Mobile Process at first wasn’t interested in tackling the Piney Point project.

“After I saw the chemistry of the water, I didn’t want to put a [reverse-osmosis] plant there,” Kraft said. “I elected not to.”

It’s the same process used at Tampa Bay Water’s desalination plant near Apollo Beach.

But if there are too many solids in the water, the filters clog quickly and clean less water.

Kraft said a process developed by IMC Agrico, another phosphate company, seemed to provide an answer by removing many of the solids before the water hits the membranes.

“They seemed to have some pretty good medicine,” he said.

Marrying the IMC pretreatment to the company’s reverse-osmosis operation could speed the treatment, though it’s been tested only on a small scale.

But scientists at the Florida Institute of Phosphate Research believe it will work.

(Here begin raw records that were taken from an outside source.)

(** * media-adapter: cookie store, browser sessions and the Xiaohongshu facade

  A shallow embedding of
    - [media_adapter/utils/cookie_manager.py]   (module [CookieManager]),
    - [media_adapter/utils/browser_session.py]  (module [BrowserSessionManager]),
    - [media_adapter/adapters/xhs/adapter.py]   (module [XhsSignalAdapter]),
  followed by the properties of these three components.

  Conventions.  A Python [str] is a [string] whose characters are code
  points below 256; a Python [int] is a [Z]; a [dict] kept by an object
  ([_cache], [_sessions], the file system) is a [gmap]; JSON-like payloads
  are the type [value].  Calls into the browser driver, the platform client
  and the other collaborators are answered by an oracle that sees the log
  of everything that happened before; every call and its answer is
  appended to that log.  [print] and [asyncio.sleep] are left out. *)

From Stdlib Require Import ZArith Lia Ascii String DecimalString.
From stdpp Require Import base decidable option list gmap strings.

Local Open Scope Z_scope.
Set Warnings "-register-all".

(* ===================================================================== *)
(** ** Python strings *)
(* ===================================================================== *)

Module PyStr.

Definition code (c : ascii) : nat := nat_of_ascii c.

(** [str.isspace] on one code point below 256. *)
Definition is_space (c : ascii) : bool :=
  let n := code c in
  ((9 <=? n) && (n <=? 13) || (28 <=? n) && (n <=? 32)
   || (n =? 133) || (n =? 160))%nat.

Definition is_nl (c : ascii) : bool := (code c =? 10)%nat.
Definition is_cr (c : ascii) : bool := (code c =? 13)%nat.

Definition nl : string := String (ascii_of_nat 10) EmptyString.
(** [np.tril(a, k)]: entries above the [k]-th diagonal become zero. *)
Definition tril (a : ndarray F) (k : Z) : ndarray F :=
  tabulate (shape0 a) (shape1 a)
    (λ i j, if (Z.of_nat j <=? Z.of_nat i + k)%Z then item a i j else fzero).

(** [np.triu(a, k)]: entries below the [k]-th diagonal become zero. *)
Definition triu (a : ndarray F) (k : Z) : ndarray F :=
  tabulate (shape0 a) (shape1 a)
    (λ i j, if (Z.of_nat i + k <=? Z.of_nat j)%Z then item a i j else fzero).

(** [np.eye(n)]. *)
Definition eye (n : nat) : ndarray F :=
  tabulate n n (λ i j, if i =? j then fone else fzero).

(** [np.ones((m, n))]. *)
Definition ones (m n : nat) : ndarray F :=
  tabulate m n (λ _ _, fone).

(** [a + b] and [a - b] for arrays of one shape. *)
Definition arr_add (a b : ndarray F) : ndarray F :=
  tabulate (shape0 a) (shape1 a) (λ i j, fadd (item a i j) (item b i j)).

Definition arr_sub (a b : ndarray F) : ndarray F :=
  tabulate (shape0 a) (shape1 a) (λ i j, fsub (item a i j) (item b i j)).

(** [sum_{k < n} f k], added from left to right starting from zero. *)
Fixpoint sum_upto (n : nat) (f : nat → F) : F :=
  match n with
  | 0 => fzero
  | S n' => fadd (sum_upto n' f) (f n')
  end.

(** [a @ b], each entry added from left to right. NumPy may add in
    another order or with fused multiply-add; over binary64 this function
    is evaluated below only on sums that come out the same either way. *)
Definition matmul (a b : ndarray F) : ndarray F :=
  tabulate (shape0 a) (shape1 b)
    (λ i j, sum_upto (shape1 a) (λ k, fmul (item a i k) (item b k j))).

(** [np.max(np.sum(np.abs(a), axis=1))], the infinity norm. The row sums
    are added from left to right, as [np.sum] does for rows of fewer than
    8 entries. *)
Definition row_abs_sum (r : list F) : F :=
  foldl (λ s x, fadd s (fabs x)) fzero r.

Definition max_of (xs : list F) : F :=
  match xs with
  | [] => fzero
  | s :: ss => foldl fmax s ss
  end.

Definition norm_inf (a : ndarray F) : F :=
  max_of (map row_abs_sum (rows a)).

(** [np.linalg.norm(a, 1)], the largest absolute column sum. *)
Definition col_abs_sum (a : ndarray F) (j : nat) : F :=
  foldl (λ s r, fadd s (fabs (default fzero (r !! j)))) fzero (rows a).

Definition norm_1 (a : ndarray F) : F :=
  max_of (map (col_abs_sum a) (seq 0 (shape1 a))).

(** [np.allclose(x, y)] on two scalars, with NumPy's default tolerances
    [rtol = 1e-05] and [atol = 1e-08]: [|x - y| <= atol + rtol * |y|]. *)
Definition rtol : F := fdiv (fof_Z 1) (fof_Z 100000).
Definition atol : F := fdiv (fof_Z 1) (fof_Z 100000000).

Definition allclose (x y : F) : bool :=
  fleb (fabs (fsub x y)) (fadd atol (fmul rtol (fabs y))).

(** Element-for-element equality of two arrays of one shape. *)
Definition same_entries (a b : ndarray F) : Prop :=
  shape0 a = shape0 b ∧ shape1 a = shape1 b ∧
  ∀ i j, i < shape0 a → j < shape1 a → item a i j = item b i j.
End Arrays.

(** ** The store, printing and exceptions *)

Definition loc := nat.

Record world (F : Type) := World {
  heap : gmap loc (ndarray F);
  stdout : list string;
}.
Arguments World {F} _ _.
Arguments heap {F} _.
Arguments stdout {F} _.

Inductive exn := IndexError | TypeError | UnboundRef.

Inductive outcome (X : Type) :=
  | Ok (x : X)
  | Raise (e : exn).
Arguments Ok {X} _.
Arguments Raise {X} _.

Definition M (F X : Type) : Type := world F → outcome X * world F.

Definition ret {F X} (x : X) : M F X := λ w, (Ok x, w).

Definition bind {F X Y} (c : M F X) (k : X → M F Y) : M F Y :=
  λ w, match c w with
       | (Ok x, w') => k x w'
       | (Raise e, w') => (Raise e, w')
       end.

Definition raise {F X} (e : exn) : M F X := λ w, (Raise e, w).

Notation "x ←← c ;; k" := (bind c (λ x, k))
  (at level 100, c at next level, right associativity,
   format "'[v' x  ←←  c ;;  '/' k ']'").
Notation "c ;;; k" := (bind c (λ _, k))
  (at level 100, right associativity).

(** [for x in xs: s = body(x, s)], with [s] the variables the body assigns. *)
Fixpoint for_each {F S} (xs : list nat) (body : nat → S → M F S) (s : S) : M F S :=
  match xs with
  | [] => ret s
  | x :: xs' => s' ←← body x s ;; for_each xs' body s'
  end.

(** [range(lo, hi)]. *)
Definition range (lo hi : nat) : list nat := seq lo (hi - lo).

Section Program.
Context {F : Type} `{Scalar F}.

Definition deref (l : loc) : M F (ndarray F) :=
  λ w, match heap w !! l with
       | Some a => (Ok a, w)
       | None => (Raise UnboundRef, w)
       end.

Definition alloc (a : ndarray F) : M F loc :=
  λ w, let l := fresh (dom (heap w)) in
       (Ok l, World (<[l:=a]> (heap w)) (stdout w)).

Definition assign (l : loc) (a : ndarray F) : M F unit :=
  λ w, (Ok tt, World (<[l:=a]> (heap w)) (stdout w)).

Definition print (s : string) : M F unit :=
  λ w, (Ok tt, World (heap w) (stdout w ++ [s])).

(** [A.shape]. *)
Definition shape (l : loc) : M F (nat * nat) :=
  a ←← deref l ;; ret (shape0 a, shape1 a).

(** [A[i][j]]; an index out of range raises [IndexError]. *)
Definition getitem (l : loc) (i j : nat) : M F F :=
  a ←← deref l ;;
  match lookup2 a i j with
  | Some x => ret x
  | None => raise IndexError
  end.

(** [A[i][j] = v]: the array [l] refers to is overwritten in place. *)
Definition setitem (l : loc) (i j : nat) (v : F) : M F unit :=
  a ←← deref l ;;
  match lookup2 a i j with
  | Some _ => assign l (store a i j v)
  | None => raise IndexError
  end.

Definition np_copy (l : loc) : M F loc := a ←← deref l ;; alloc a.
Definition np_tril (l : loc) (k : Z) : M F loc := a ←← deref l ;; alloc (tril a k).
Definition np_triu (l : loc) (k : Z) : M F loc := a ←← deref l ;; alloc (triu a k).
Definition np_eye (n : nat) : M F loc := alloc (eye n).
Definition np_ones (m n : nat) : M F loc := alloc (ones m n).
Definition np_add (l1 l2 : loc) : M F loc :=
  a ←← deref l1 ;; b ←← deref l2 ;; alloc (arr_add a b).
Definition np_sub (l1 l2 : loc) : M F loc :=
  a ←← deref l1 ;; b ←← deref l2 ;; alloc (arr_sub a b).
Definition np_matmul (l1 l2 : loc) : M F loc :=
  a ←← deref l1 ;; b ←← deref l2 ;; alloc (matmul a b).

(** The innermost loop, lines 25-27. *)
Definition update_row (Ac : loc) (i j n : nat) (multi : F) (cant_op : nat) : M F nat :=
  for_each (range (i + 1) n) (λ k cant_op,
    ajk ←← getitem Ac j k ;;
    aik ←← getitem Ac i k ;;
    setitem Ac j k (fsub ajk (fmul multi aik)) ;;;
    ret (cant_op + 2)) cant_op.

(** The body of the loop over [j], lines 21-31. *)
Definition eliminate_row (Ac : loc) (i n j : nat) (cant_op : nat) : M F nat :=
  aji ←← getitem Ac j i ;;
  if fneq0 aji then
    aji ←← getitem Ac j i ;;
    aii ←← getitem Ac i i ;;
    let multi := fdiv aji aii in
    cant_op ←← update_row Ac i j n multi cant_op ;;
    let cant_op := cant_op + 1 in
    setitem Ac j i multi ;;;
    ret cant_op
  else ret cant_op.

(** The two outer loops, lines 19-20. *)
Definition eliminate (Ac : loc) (m n : nat) (cant_op : nat) : M F nat :=
  for_each (range 0 n) (λ i cant_op,
    for_each (range (i + 1) m) (eliminate_row Ac i n) cant_op) cant_op.

Definition elim_gaussiana (A : loc) : M F (option (loc * loc * nat)) :=
  let cant_op := 0 in
  sh ←← shape A ;;
  let m := sh.1 in
  let n := sh.2 in
  Ac ←← np_copy A ;;
  if negb (m =? n) then
    print "Matriz no cuadrada" ;;;
    ret None
  else
    cant_op ←← eliminate Ac m n cant_op ;;
    T ←← np_tril Ac (-1) ;;
    E ←← np_eye m ;;
    L ←← np_add T E ;;
    U ←← np_triu Ac 0 ;;
    ret (Some (L, U, cant_op)).

(** What [main] computes and prints: the arrays [B], [L] and [U], the
    operation count, the answer to [B=LU?] and the infinity norm of [U].
    The formatting of numbers as text is not modelled. *)
Record report := Report {
  rep_B : loc;
  rep_L : loc;
  rep_U : loc;
  rep_oper : nat;
  rep_close : bool;
  rep_norm : F;
}.

(** [B[:n, c] = v]. *)
Definition set_column (B : loc) (n c : nat) (v : F) : M F unit :=
  for_each (range 0 n) (λ r _, setitem B r c v) tt.

Definition main : M F report :=
  let n := 7 in
  E ←← np_eye n ;;
  O ←← np_ones n n ;;
  T ←← np_tril O (-1) ;;
  B ←← np_sub E T ;;
  set_column B n (n - 1) fone ;;;
  r ←← elim_gaussiana B ;;
  match r with
  | None => raise TypeError
  | Some (L, U, cant_oper) =>
      P ←← np_matmul L U ;;
      D ←← np_sub B P ;;
      d ←← deref D ;;
      u ←← deref U ;;
      ret (Report B L U cant_oper (allclose (norm_1 d) fzero) (norm_inf u))
  end.
End Program.
Arguments report : clear implicits.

“The process has been demonstrated to work on a small scale. We still have to do it on a larger scale to prove it works. It should work, and very readily,” said Mike Lloyd, research director for chemical processing at the institute.

Though Kraft said his company can get equipment to the site and begin operations in about six weeks, nothing will happen until liability issues are resolved. Kraft did not know how long that would take.

No one wants to be exposed to lawsuits if the dikes burst or the EPA declares it a Superfund site.

“On something like this, everyone’s concerned about liability,” Kraft said. “It’s been moving glacially.”